I'm still working on the analysis before I make a comprehensive post, but I felt it important to interject a very important point here that directly contradicts something you have said here (bolded). I am not aware of anyone else who has yet done all of the pre-requisite math correctly to reach this conclusion:

At range 2, if the defender does not have AutoThrusters, the TLT does more average damage than 3 base attack dice for most permutations of defense dice, defender action economy, and attacker action economy.

It is not only an issue of the TLT having a low variance in damage: the expected damage of TLT is greater than having 3 attack dice. The only time when 3 attack dice does more damage than TLT is when the attacker has focus, and the defender does not have focus, and the defender AGI is 3+. Even then, the difference is relatively small (6% vs AGI3, 12% vs AGI4) . In most permutations at range 2 the average damage from TLT is closer to ATT4 than it is to ATT3. If the defender has focus and the attacker does not, then TLT is within spitting distance of ATT4 regardless of the defender's AGI (1.75 compared to 2.0 vs AGI0, down to 0.316 compared to 0.326 vs AGI4).

Primary weapons gain their advantage at range 1, but if you use the "typical" range bin and action economy distribution that I have been using in my MathWing thread, and allow the TLT to always have a shot (no range 1 hole), then the TLT still does about 5% to 9% more damage than ATT3 even with the primary weapon's bonus at range 1.

To put it in perspective, a PS2 Y-wing with TLT has a jousting efficiency of about 89%. That's absurdly good for having a turret, even one that has a range 1 hole.

TL;DR: TLT is even more scary than Vorpal thinks it is! Fly against it haphazardly at your own peril!

Edited by MajorJuggler

Really, really great post Vorpal - thank you!

To put it in perspective, a PS2 Y-wing with TLT has a jousting efficiency of about 89%. That's absurdly good for having a turret, even one that has a range 1 hole.

TL;DR: TLT is even more scary than Vorpal thinks it is! Fly against it haphazardly at your own peril!
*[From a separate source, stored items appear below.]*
(** [StereoVideoPublisher.tick], the timer callback. *)
Definition tick (self : Node) : Run Node :=
  (let '(okL, frameL, cl) := read (capL self) in
   emit (EvRead SideL okL) ;;
   let '(okR, frameR, cr) := read (capR self) in
   emit (EvRead SideR okR) ;;
   let self := with_caps self cl cr in
   if negb okL || negb okR then
     info LogEndOfVideo ;;
     rclpy_shutdown ;;
     ret self
   else
     msgL <- cv2_to_imgmsg frameL "bgr8" ;;
     msgR <- cv2_to_imgmsg frameR "bgr8" ;;
     t <- now ;;
     let msgL := set_stamp msgL t in
     let msgR := set_stamp msgR t in
     let msgL := set_frame_id msgL "left_camera" in
     let msgR := set_frame_id msgR "right_camera" in
     emit (EvPublish SideL msgL) ;;
     emit (EvPublish SideR msgR) ;;
     (if (frame_idx self mod 30 =? 0) then
        info (LogPublished (frame_idx self))
      else ret tt) ;;
     ret (with_frame_idx self (frame_idx self + 1)))%run.

(** [rclpy.spin(node)]: the executor runs the timer callback once per
    period for as long as the context is ok.  [fuel] is the number of
    periods before the operator interrupts; [main] passes over the
    interrupt, so the loop just ends there. *)
Fixpoint spin (fuel : nat) (node : Node) : Run Node :=
  match fuel with
  | O => ret node
  | S fuel' =>
      (c <- get_ctx ;;
       match c with
       | CtxOk => node' <- tick node ;; spin fuel' node'
       | _ => ret node
       end)%run
  end.

(** The first two lines of [main]: [rclpy.init()] and the constructor. *)
Definition startup (overrides : gmap string ParamValue) : Run Node :=
  (rclpy_init ;; StereoVideoPublisher_init overrides)%run.

(** [main]. *)
Definition main (overrides : gmap string ParamValue) (fuel : nat)
    : Run unit :=
  (node <- startup overrides ;;
   try_finally
     (spin fuel node ;; ret tt)
     (try_pass (emit (EvRelease SideL) ;; emit (EvRelease SideR)) ;;
      emit EvDestroyNode ;;
      rclpy_shutdown))%run.

End Program.

(** ** Observations on a run *)

(** The events appended to the trace between two worlds. *)
Definition emitted (w w' : World) : list Event :=
  drop (length (out w)) (out w').

(** The publish calls among some events, in order. *)
Definition published (evs : list Event) : list (Side * Image) :=
  omap (fun e => match e with EvPublish s m => Some (s, m) | _ => None end) evs.

(** The reads among some events, in order. *)
Definition reads (evs : list Event) : list (Side * bool) :=
  omap (fun e => match e with EvRead s ok => Some (s, ok) | _ => None end) evs.

Definition is_shutdown (e : Event) : bool :=
  match e with EvRclpyShutdown => true | _ => false end.

(** The number of [rclpy.shutdown()] calls among some events. *)
Definition shutdowns (evs : list Event) : nat :=
  length (List.filter is_shutdown evs).

Definition is_create_timer (e : Event) : bool :=
  match e with EvCreateTimer _ => true | _ => false end.

(** The scheduler's state as the design names it: [RUNNING] once the timer
    exists and while the rclpy context is ok, [STOPPED] once the context is
    shut down. *)
Inductive SchedState := INIT | RUNNING | STOPPED.

Definition sched_state (w : World) : SchedState :=
  match ctx w with
  | CtxShutdown => STOPPED
  | CtxOk => if existsb is_create_timer (out w) then RUNNING else INIT
  | CtxUninitialized => INIT
  end.

(** Whether both reads of the next tick succeed. *)
Definition reads_ok (self : Node) : bool :=
  (read (capL self)).1.1 && (read (capR self)).1.1.

(** Whether the handle of a side is open at the end of a trace: opened by
    the last [VideoCapture] call for it and not released since. *)
Definition side_eqb (a b : Side) : bool :=
  match a, b with SideL, SideL | SideR, SideR => true | _, _ => false end.

Fixpoint open_after (s : Side) (st : bool) (tr : list Event) : bool :=
  match tr with
  | [] => st
  | EvOpen s' _ ok :: tr' => open_after s (if side_eqb s s' then ok else st) tr'
  | EvRelease s' :: tr' => open_after s (if side_eqb s s' then false else st) tr'
  | _ :: tr' => open_after s st tr'
  end.

Definition handle_open (s : Side) (tr : list Event) : bool :=
  open_after s false tr.

(** The message a tick publishes for a frame: the bridge's message, stamped
    and labelled. *)
Definition stamped (f : Frame) (t : Time) (label : string) : Image :=
  set_frame_id (set_stamp (imgmsg_of_frame f "bgr8") t) label.

(** The progress line of a tick, one in thirty. *)
Definition progress_log (i : Z) : list Event :=
  if i mod 30 =? 0 then [EvLog (LogPublished i)] else [].

(** The pair a tick publishes, with the value [frame_idx] has while it is
    published: the node's sequence index for that pair. *)
Definition published_pair (clock : nat -> Time) (self : Node) (w : World)
    : option (Z * Image * Image) :=
  match published (emitted w (tick clock self w).2) with
  | [(SideL, mL); (SideR, mR)] => Some (frame_idx self, mL, mR)
  | _ => None
  end.

(** The pairs published over a run of the spin loop, in order. *)
Fixpoint published_pairs (clock : nat -> Time) (fuel : nat) (node : Node)
    (w : World) : list (Z * Image * Image) :=
  match fuel with
  | O => []
  | S fuel' =>
      match ctx w with
      | CtxOk =>
          match tick clock node w with
          | (Return node', w') =>
              option_list (published_pair clock node w)
                ++ published_pairs clock fuel' node' w'
          | (Raise _, _) => []
          end
      | _ => []
      end
  end.

Definition pair_events (p : Z * Image * Image) : list (Side * Image) :=
  [(SideL, p.1.2); (SideR, p.2)].

(** [n] invocations of the timer callback one after the other, whatever the
    state of the context (the executor of [spin] is not asked). *)
Fixpoint ticks (clock : nat -> Time) (n : nat) (self : Node) : Run Node :=
  match n with
  | O => ret self
  | S n' => (self' <- tick clock self ;; ticks clock n' self')%run
  end.

(** The node's configuration as [__init__] reads it from the overrides. *)
Definition param (overrides : gmap string ParamValue) (name : string)
    (dflt : ParamValue) : ParamValue :=
  from_option id dflt (overrides !! name).

Definition cfg_left_video (overrides : gmap string ParamValue) : string :=
  string_value (param overrides "left_video" (PString "")).

Definition cfg_right_video (overrides : gmap string ParamValue) : string :=
  string_value (param overrides "right_video" (PString "")).

Definition cfg_rate_hz (overrides : gmap string ParamValue) : float :=
  double_value (param overrides "rate_hz" (PDouble 10)).

Definition cfg_start_frame (overrides : gmap string ParamValue) : Z :=
  integer_value (param overrides "start_frame" (PInteger 0)).

(** A required path parameter that was not passed, or passed empty. *)
Definition missing_or_empty (overrides : gmap string ParamValue)
    (name : string) : Prop :=
  overrides !! name = None \/ overrides !! name = Some (PString "").

(** Whether [needle] occurs in [hay]. *)
Definition contains (needle hay : string) : bool :=
  match String.index 0 needle hay with Some _ => true | None => false end.

(** The indices of the progress lines ["Published frame <n>"] among some
    events, in order. *)
Definition progress_lines (evs : list Event) : list Z :=
  omap (fun e => match e with EvLog (LogPublished i) => Some i | _ => None end)
       evs.

(** The number of lines ["End of one of the videos. Stopping."] among some
    events. *)
Definition is_end_line (e : Event) : bool :=
  match e with EvLog LogEndOfVideo => true | _ => false end.

Definition end_lines (evs : list Event) : nat :=
  length (List.filter is_end_line evs).

(** The seeks among some events, in order. *)
Definition seeks (evs : list Event) : list (Side * Z) :=
  omap (fun e => match e with EvSeek s n => Some (s, n) | _ => None end) evs.

(** The messages published on the topic of one side, in order. *)
Definition on_topic (s : Side) (ms : list (Side * Image)) : list Image :=
  omap (fun sm => if side_eqb s sm.1 then Some sm.2 else None) ms.

(** The events of the timer callback: reads, publishes, log lines and the
    shutdown; everything else belongs to startup and to the way out. *)
Definition is_run_event (e : Event) : bool :=
  match e with
  | EvRead _ _ | EvPublish _ _ | EvLog _ | EvRclpyShutdown => true
  | _ => false
  end.

Definition is_release (e : Event) : bool :=
  match e with EvRelease _ => true | _ => false end.

(** The frames a file holds from a start frame on. *)
Definition frames_from (fs : list Frame) (start : Z) : nat :=
  (length fs - Z.to_nat start)%nat.

(** The frame at which a capture over [fs] stands once the constructor is
    through: sought to [start] when [start] is positive, at the first frame
    otherwise. *)
Definition seek_position (far_seek : Z -> list Frame -> nat)
    (fs : list Frame) (start : Z) : nat :=
  if 0 <? start then
    vc_pos (set_pos_frames far_seek (mkCap fs 0 true) start)
  else 0%nat.

(** ** A concrete setting: two files of five and ten frames *)

Module Scenario.
Lemma step_sys_ok env rf a s s' :
  sys_ok s -> step env rf a s = Some s' -> sys_ok s'.
Proof.
  intros (Hok & Hheld & Hdist). unfold step. destruct a as [j|].
  - destruct (chunks s !! j) as [c|] eqn:Hc; [|done].
    destruct (c_task c) as [try| |] eqn:Htk; try done.
    destruct (retry_iter_pool rf (c_req c) try (world s) Hok) as (G1 & G2 & G3).
    destruct (retry_iter rf (c_req c) try (world s)) as [it w'].
    intros [= <-]. cbn [fst snd] in *.
    set (tk := match it with Continue t => Fetching t | Send res => Sending res end).
    assert (Hnew : held_buffer (set_task c tk) = iter_buffer it) by (by destruct it).
    assert (Hlook : forall j' c', <[j := set_task c tk]> (chunks s) !! j' = Some c' ->
              (j' = j /\ c' = set_task c tk) \/ (j' <> j /\ chunks s !! j' = Some c')).
    { intros j' c' H. destruct (decide (j = j')) as [<-|Hne].
      - rewrite list_lookup_insert_eq in H by (by eapply lookup_lt_Some).
        injection H as <-. by left.
      - rewrite list_lookup_insert_ne in H by done. right. split; [congruence|done]. }
    split; [done|]. cbn [chunks world]. split.
    + intros j' c' b Hc' Hb.
      destruct (Hlook _ _ Hc') as [[-> ->]|[Hne Hold]].
      * rewrite Hnew in Hb. by destruct (G3 b Hb) as (_ & ? & ?).
      * destruct (Hheld _ _ _ Hold Hb) as [? ?]. by apply G2.
    + intros j1 j2 c1 c2 b Hc1 Hc2 Hb1 Hb2.
      destruct (Hlook _ _ Hc1) as [[-> ->]|[Hne1 Hold1]];
        destruct (Hlook _ _ Hc2) as [[-> ->]|[Hne2 Hold2]]; try done.
      * rewrite Hnew in Hb1. destruct (G3 b Hb1) as (Hi & _).
        destruct (Hheld _ _ _ Hold2 Hb2) as [Hf _]. congruence.
      * rewrite Hnew in Hb2. destruct (G3 b Hb2) as (Hi & _).
        destruct (Hheld _ _ _ Hold1 Hb1) as [Hf _]. congruence.
      * by eapply Hdist.
  - destruct (handler s) as [i| | | |]; try done.
    destruct (chunks s !! i) as [c|] eqn:Hc.
    + destruct (c_task c) as [|res|] eqn:Htk; try done.
      assert (Hc_held : held_buffer c = res_buffer res) by (unfold held_buffer; by rewrite Htk).
      pose proof (consume_pool env i res (world s) Hok) as Hcons.
      destruct (consume env i res (world s)) as [h w'].
      intros [= <-]. cbn [fst snd chunks world] in *.
      destruct Hcons as [G1 G2].
      { intros b Hb. apply (Hheld i c b Hc). by rewrite Hc_held. }
      assert (Hlook : forall j' c', <[i := set_task c Exited]> (chunks s) !! j' = Some c' ->
                held_buffer c' <> None -> j' <> i /\ chunks s !! j' = Some c').
      { intros j' c' H Hh. destruct (decide (i = j')) as [<-|Hne].
        - rewrite list_lookup_insert_eq in H by (by eapply lookup_lt_Some).
          injection H as <-. done.
        - rewrite list_lookup_insert_ne in H by done. split; [congruence|done]. }
      split; [done|]. split.
      * intros j' c' b Hc' Hb.
        destruct (Hlook _ _ Hc' ltac:(congruence)) as [Hne Hold].
        destruct (Hheld _ _ _ Hold Hb) as [? ?]. apply G2; try done.
        intros Heq. apply Hne. eapply (Hdist j' i c' c b); try done.
        by rewrite Hc_held.
      * intros j1 j2 c1 c2 b Hc1 Hc2 Hb1 Hb2.
        destruct (Hlook _ _ Hc1 ltac:(congruence)) as [_ Hold1].
        destruct (Hlook _ _ Hc2 ltac:(congruence)) as [_ Hold2].
        by eapply Hdist.
    + by intros [= <-].
Qed.

Lemma exec_sys_ok env rf sched : forall s, sys_ok s -> sys_ok (exec env rf sched s).
Proof.
  induction sched as [|a sched IH]; intros s Hs; [done|].
  cbn [exec]. apply IH.
  destruct (step env rf a s) as [s'|] eqn:E; [|done]. by eapply step_sys_ok.
Qed.

Definition launched (l : Launch) : list Chunk :=
  match l with
  | LaunchDone cs | LaunchBadRequest cs | LaunchMore cs => cs
  end.

Lemma launch_all_fetching env rf url size : forall fuel start acc,
  Forall (fun c => c_task c = Fetching 0) acc ->
  Forall (fun c => c_task c = Fetching 0) (launched (launch fuel env rf url size start acc)).
Proof.
  induction fuel as [|fuel IH]; intros start acc Hacc; cbn [launch];
    destruct (start <? size); try done.
  destruct (NewRequest env MethodGet url); [|done].
  apply IH. apply Forall_app. split; [done|]. by constructor.
Qed.

Lemma fetching_sys_ok cs h w :
  Forall (fun c => c_task c = Fetching 0) cs -> pool_ok w -> sys_ok (mkSys cs h w).
Proof.
  intros Hcs Hok. rewrite Forall_lookup in Hcs.
  split; [done|]. cbn [chunks world]. split.
  - intros j c b Hc Hb. unfold held_buffer in Hb. by rewrite (Hcs j c Hc) in Hb.
  - intros j1 j2 c1 c2 b Hc1 _ Hb1 _. unfold held_buffer in Hb1.
    by rewrite (Hcs j1 c1 Hc1) in Hb1.
Qed.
And, it only sort of has a range 1 hole. This isn't an Outrider with an HLC.

Nice post, Vorpal!

Well constructed, informative.

After playing a few games against TLT lists with a Decimator, I've already felt compelled to try new lists and ships. Not that a Decimator CAN'T win against TLT, the approach and chase just has to be pretty darn good! The same goes for Soontir. Lots of ways that multiple TLTs can set up multiple arcs and/or blocks when Soontir closes the gap.

If anything, playing the sort of ships that TLT can eat up just got a LOT more interesting. Who knew I could be even MORE excited about X Wing.

Second, it offers incredibly reliable damage (although not always a lot of it). It typically does less damage than a normal attack with 3 dice , but it's much less likely to miss entirely.

I'm still working on the analysis before I make a comprehensive post, but I felt it important to interject a very important point here that directly contradicts something you have said here (bolded). I am not aware of anyone else who has yet done all of the pre-requisite math correctly to reach this conclusion:

At range 2, if the defender does not have AutoThrusters, the TLT does more average damage than 3 base attack dice for most permutations of defense dice, defender action economy, and attacker action economy.

It is not only an issue of the TLT having a low variance in damage: the expected damage of TLT is greater than having 3 attack dice. The only time when 3 attack dice does more damage than TLT is when the attacker has focus, and the defender does not have focus, and the defender AGI is 3+.

I'm sure you've double-checked that, but I'd ask you to look again. Taking TLT and 3 dice against 2 Agility, with one focus token for the attacker and no focus token for the defender: I have the TLT doing 1.43 damage on average, and 3 Attack doing 1.53.

It's a complex situation and it's perfectly possible I've done something wrong--especially since I'm going at it by brute force this time around, with my scripts are on hold until I can afford to update SAS or learn R.